## Activity
Look through the data below and return each line where "assert" appears.

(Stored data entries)
---------------

(* ===== verification/ClientInline.v ===== *)
(** * Requests as lines of text

    The inline protocol: a line of quoted arguments is the request with these
    arguments.  Then runs of the reader at the edges of both protocols. *)
From Stdlib Require Import Ascii String ZArith Lia.
From stdpp Require Import base numbers list strings.
From S2P Require Import Prelude Sds SdsText ClientInput ClientStream ClientSafety.
Open Scope Z_scope.

(** ** Lines *)

Lemma repr_char_no_lf c : LF ∉ repr_char c.
Proof.
  assert (forallb (fun x => negb (isc LF x)) (repr_char c) = true) as H.
  { revert c. apply (ascii_forall (fun c => _)). vm_compute. reflexivity. }
  rewrite forallb_forall in H. intros Hin. apply list_elem_of_In in Hin. apply H in Hin. by rewrite is_refl in Hin.
Qed.
Lemma quote_args_no_lf l : LF ∉ quote_args l.
Proof.
  unfold quote_args. rewrite list_elem_of_bind. intros (a & Hin & _). unfold sdscatrepr in Hin.
  cbn in Hin. rewrite !elem_of_cons, elem_of_app, list_elem_of_bind, list_elem_of_singleton in Hin.
  destruct Hin as [?|[?|[(c & Hc & _)|?]]]; try done. by apply repr_char_no_lf in Hc.
Qed.

(** A line of quoted arguments; the empty ones are lost. *)
Lemma inline_quoted t c l rest :
  querybuf c = quote_args l ++ crlf ++ rest ->
  exists c', processInlineBuffer t c = (true, c') /\ cargv c' = base.filter (fun a => a <> EmptyString) l /\ querybuf c' = rest.
Proof.
  intros Hq. unfold processInlineBuffer.
  assert (strchr (querybuf c) LF = Some (Datatypes.S (length (quote_args l)))) as ->.
  { rewrite Hq. replace (quote_args l ++ crlf ++ rest) with ((quote_args l ++ [CR]) ++ LF :: rest) by (by rewrite <- app_assoc).
    rewrite strchr_app; [rewrite length_app; cbn; f_equal; lia| | |done].
    - rewrite elem_of_app, list_elem_of_singleton. intros [H|H]; [by apply quote_args_no_nul in H|done].
    - rewrite elem_of_app, list_elem_of_singleton. intros [H|H]; [by apply quote_args_no_lf in H|done]. }
  cbn [Nat.eqb negb andb Nat.sub]. rewrite Nat.sub_0_r.
  assert (querybuf c !! length (quote_args l) = Some CR) as Hcr by (rewrite Hq, lookup_app_r, Nat.sub_diag by lia; done).
  rewrite bool_decide_true by done. cbv zeta.
  assert (take (length (quote_args l)) (querybuf c) = quote_args l) as -> by (rewrite Hq; apply take_app_length).
  rewrite sdssplitargs_quoted.
  eexists. split; [reflexivity|]. cbn [cargv set_cargv querybuf set_querybuf]. split; [done|].
  replace (Z.of_nat (length (quote_args l)) + 2) with (Z.of_nat (length (quote_args l) + 2)) by lia.
  rewrite sdsrange_tail. assert (querybuf (if (length (quote_args l) =? 0)%nat && f_slave (flags c) then set_ack_time t c else c) = querybuf c) as ->
    by (by destruct (_ && _)).
  rewrite Hq, app_assoc. apply drop_app_length'. by rewrite length_app.
Qed.

Lemma filter_nonempty (l : list sds) : Forall (fun a => a <> EmptyString) l -> base.filter (fun a => a <> EmptyString) l = l.
Proof. induction 1 as [|a l Ha _ IH]; [done|]. rewrite filter_cons_True by done. by rewrite IH. Qed.

(** ** Runs

    A server that records what it is asked to run. *)
Definition record_server (args : list sds) (f : cflags) (s : list (list sds)) : presult * list (list sds) :=
  (mkP true f false, s ++ [args]).

#[global] Instance record_calm : CalmServer (fun _ => True) record_server (fun _ => false).
Proof. by split. Qed.
#[global] Instance record_sound : SoundServer record_server.
Proof. intros a f s. cbn. split; [|done]. by intros [?|?]. Qed.

Lemma record_all cmds fs : snd (run_all record_server cmds fs) = fs.2 ++ cmds.
Proof.
  revert fs. induction cmds as [|a cmds IH]; intros fs; [by rewrite app_nil_r|]. cbn. unfold run_all in IH.
  rewrite IH. cbn. by rewrite <- app_assoc.
Qed.

Definition MAXBULK : Z := 512 * 1024 * 1024.
Definition MAXBUF : Z := 1024 * 1024 * 1024.

(** The requests run from one buffer, and the errors sent. *)
Definition run_buffer (b : bytes) : option (list (list sds) * list sds) :=
  match processInputBuffer record_server (fun _ => false) MAXBULK 0 (S (length b)) (set_querybuf b createClient) [] with
  | Done c s => Some (s, errs c)
  | _ => None
  end.

(** A line that ends with a line feed only takes the first byte of the next
    request with it. *)
Lemma bare_line_feed_run :
  run_buffer (chars "GET k" ++ [LF] ++ chars "GET k" ++ [CR; LF]) = Some ([["GET"; "k"]; ["ET"; "k"]]%string, []).
Proof. vm_compute. reflexivity. Qed.

(** An empty argument of a line is dropped. *)
Lemma empty_argument_run :
  run_buffer (chars "SET k " ++ [DQ; DQ; CR; LF]) = Some ([["SET"; "k"]]%string, []).
Proof. vm_compute. reflexivity. Qed.

(** A buffer that grew beyond 64 KB while the client was on hold: a request
    whose last header is cut is refused, although it would be complete with the
    next bytes. *)
Definition long_args : list sds := replicate 3 (of_chars (replicate (Z.to_nat 30000) "a"%char)).
Definition long_buffer : bytes := enc_num "*" 4 ++ (long_args ≫= enc_bulk) ++ chars "$".
Definition run_sizes (b : bytes) : option (list (list Z) * list sds) :=
  option_map (fun r : list (list sds) * list sds => (map (map (fun a => Z.of_nat (slen a))) r.1, r.2)) (run_buffer b).
Lemma consumed_bytes_count_run :
  run_sizes long_buffer = Some ([], ["Protocol error: too big bulk count string"]%string) /\
  run_sizes (long_buffer ++ chars "1" ++ crlf ++ chars "x" ++ crlf) = Some ([[30000; 30000; 30000; 1]], []).
Proof. split; vm_compute; reflexivity. Qed.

---------------

## Solution
  assert (forallb (fun x => negb (isc LF x)) (repr_char c) = true) as H.
  assert (strchr (querybuf c) LF = Some (Datatypes.S (length (quote_args l)))) as ->.
  assert (querybuf c !! length (quote_args l) = Some CR) as Hcr by (rewrite Hq, lookup_app_r, Nat.sub_diag by lia; done).
  assert (take (length (quote_args l)) (querybuf c) = quote_args l) as -> by (rewrite Hq; apply take_app_length).
  rewrite sdsrange_tail. assert (querybuf (if (length (quote_args l) =? 0)%nat && f_slave (flags c) then set_ack_time t c else c) = querybuf c) as ->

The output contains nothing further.